PainChek: reading pain through the face
An Australian-developed app called PainChek claims it can do just that. Using a smartphone camera and machine learning, the app analyzes micro-expressions — tiny facial movements such as lip tightening or eyebrow pinching — to estimate how much pain someone is in.
After the scan, caregivers or clinicians complete a short checklist noting behavioral cues, and the system outputs a pain score.
For people unable to express themselves verbally — for example, patients with dementia, developmental disabilities, or post-stroke conditions — this technology could be transformative. It offers doctors a data point where, until now, there was only silence and guesswork.
But pain is not a number
Still, pain resists quantification. A “6 out of 10” for one person might be a “9” for another.
Our perception of pain depends on memory, emotion, context, and even cultural background. Pain is as much psychological as it is physical — shaped by how we expect to suffer, not just what we feel in the moment.
As pain neuroscientist Stuart Derbyshire from the National University of Singapore explains:
“We will never have a true ‘pain-o-meter.’ Subjective report is the gold standard — and I think it always will be.”
The limits of technology
Tools like PainChek can support diagnosis and improve empathy in care — but they can’t feel pain, only observe it.

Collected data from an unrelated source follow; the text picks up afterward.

(** * Verification of apache_beam/io/gcp/pubsub.py

    A shallow embedding of the Cloud Pub/Sub connector of the Beam Python
    SDK: the [PubsubMessage] value object and its protobuf encoding, the
    resource-name parsers [parse_topic] / [parse_subscription] (through a
    small model of Python's [re.match] backtracking semantics), the
    [_PubSubSource] / [ReadFromPubSub] / [WriteToPubSub] configuration
    objects and [MultipleReadFromPubSub]. *)

From Stdlib Require Import String Ascii Strings.Byte.
From stdpp Require Import base gmap strings list.

Open Scope string_scope.
Open Scope list_scope.

(** ** Exceptions and the error monad *)

(** The exceptions raised by the module, one constructor per raise site
    (Python raises them all as [ValueError] or [TypeError]; the message
    tells them apart). *)
Inductive error :=
| MessageUnset                                  (* PubsubMessage.__init__ *)
| InvalidFormat (what : string) (got : string)  (* parse_topic / parse_subscription *)
| InvalidProjectId (project : string)
| MissingAddress                                (* _PubSubSource.__init__ *)
| ConflictingAddress
| MalformedPayload                              (* ParseFromString: DecodeError *)
| ProtoTypeError                                (* protobuf setter given None *)
| NotIterable                                   (* iteritems(None) *)
| TypeMismatch (msg : string)                   (* WriteToPubSub.to_proto_str *)
| ParameterCountMismatch (param : string) (got expected : nat)
| InvalidSource (src : string)                  (* MultipleReadFromPubSub.__init__ *)
| AmbiguousConfiguration (key : string)
| UnexpectedKeyword                             (* ReadFromPubSub given extra kwargs *)
| DuplicateLabel (label : string)               (* Pipeline.apply *)
| NoPipeline                                    (* PTransform.__ror__: no input, no pipeline *)
| IndexError.

Inductive result (A : Type) :=
| Ok (a : A)
| Err (e : error).
Arguments Ok {A} a.
Arguments Err {A} e.

Definition bind {A B} (m : result A) (k : A -> result B) : result B :=
  match m with Ok a => k a | Err e => Err e end.

Notation "x <-- m ;; k" := (bind m (fun x => k))
  (at level 100, m at next level, right associativity).

Fixpoint mapM {A B} (f : A -> result B) (l : list A) : result (list B) :=
  match l with
  | [] => Ok []
  | x :: l' => y <-- f x ;; ys <-- mapM f l' ;; Ok (y :: ys)
  end.

(** ** Python's [re.match] on the fragment used by the module *)

Module Re.

(** A character-class item: [c] or [lo-hi]. *)
Inductive class_item :=
| CChar (c : ascii)
| CRange (lo hi : ascii).

(** Single-character atoms: [.] (anything but a newline) and [[...]] /
    [[^...]]. *)
Inductive atom :=
| AAny
| ASet (negated : bool) (items : list class_item).

(** Regular expressions: literal text, an atom, a greedy repetition
    [atom{lo,hi}] ([+] is [{1,}]), concatenation and a capturing group. *)
Inductive regex :=
| RLit (s : string)
| RAtom (a : atom)
| RRep (a : atom) (lo : nat) (hi : option nat)
| RCat (r1 r2 : regex)
| RGroup (r : regex).

Definition item_ok (i : class_item) (c : ascii) : bool :=
  match i with
  | CChar d => Ascii.eqb c d
  | CRange lo hi =>
      Nat.leb (nat_of_ascii lo) (nat_of_ascii c) && Nat.leb (nat_of_ascii c) (nat_of_ascii hi)
  end.

Definition atom_ok (a : atom) (c : ascii) : bool :=
  match a with
  | AAny => negb (Ascii.eqb c "010"%char)
  | ASet neg items => xorb neg (existsb (fun i => item_ok i c) items)
  end.

(** [strip t s]: [Some rest] when [s = t ++ rest]. *)
Fixpoint strip (t s : string) : option string :=
  match t, s with
  | EmptyString, _ => Some s
  | String a t', String b s' => if Ascii.eqb a b then strip t' s' else None
  | String _ _, EmptyString => None
  end.

(** Length of the longest run of [a]-characters at the front of [s]. *)
Fixpoint run_length (a : atom) (s : string) : nat :=
  match s with
  | EmptyString => 0
  | String c s' => if atom_ok a c then S (run_length a s') else 0
  end.

Definition cap (hi : option nat) (n : nat) : nat :=
  match hi with Some h => Nat.min h n | None => n end.

Definition captures := list string.
Definition cont := string -> captures -> option captures.

(** Greedy repetition: try [n], [n-1], ..., [lo] characters, in that
    order, as Python's backtracking matcher does. *)
Fixpoint try_counts (lo n : nat) (s : string) (caps : captures) (k : cont)
  : option captures :=
  if Nat.ltb n lo then None
  else match k (substring n (String.length s - n) s) caps with
       | Some r => Some r
       | None => match n with 0 => None | S n' => try_counts lo n' s caps k end
       end.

And even when detection works, treatment is another story.
Most painkillers were designed for acute pain (like a broken bone or surgery). For chronic pain, medicine still struggles — physical symptoms persist, but the emotional weight is harder to treat.
So while AI may soon help us “see” pain more clearly, it won’t necessarily tell us how to heal it.
The bigger picture
AI’s foray into emotional and sensory territories raises profound questions:
- Can an algorithm ever understand suffering?
- Should we try to digitize something so human and deeply subjective?
- And what happens when technology begins interpreting feelings we ourselves can’t fully describe?
PainChek is a glimpse into a future where empathy and computation collide. Yet, until machines can experience consciousness — not just recognize expressions — pain will remain something only humans can truly measure. Because while the body can be scanned, the soul cannot.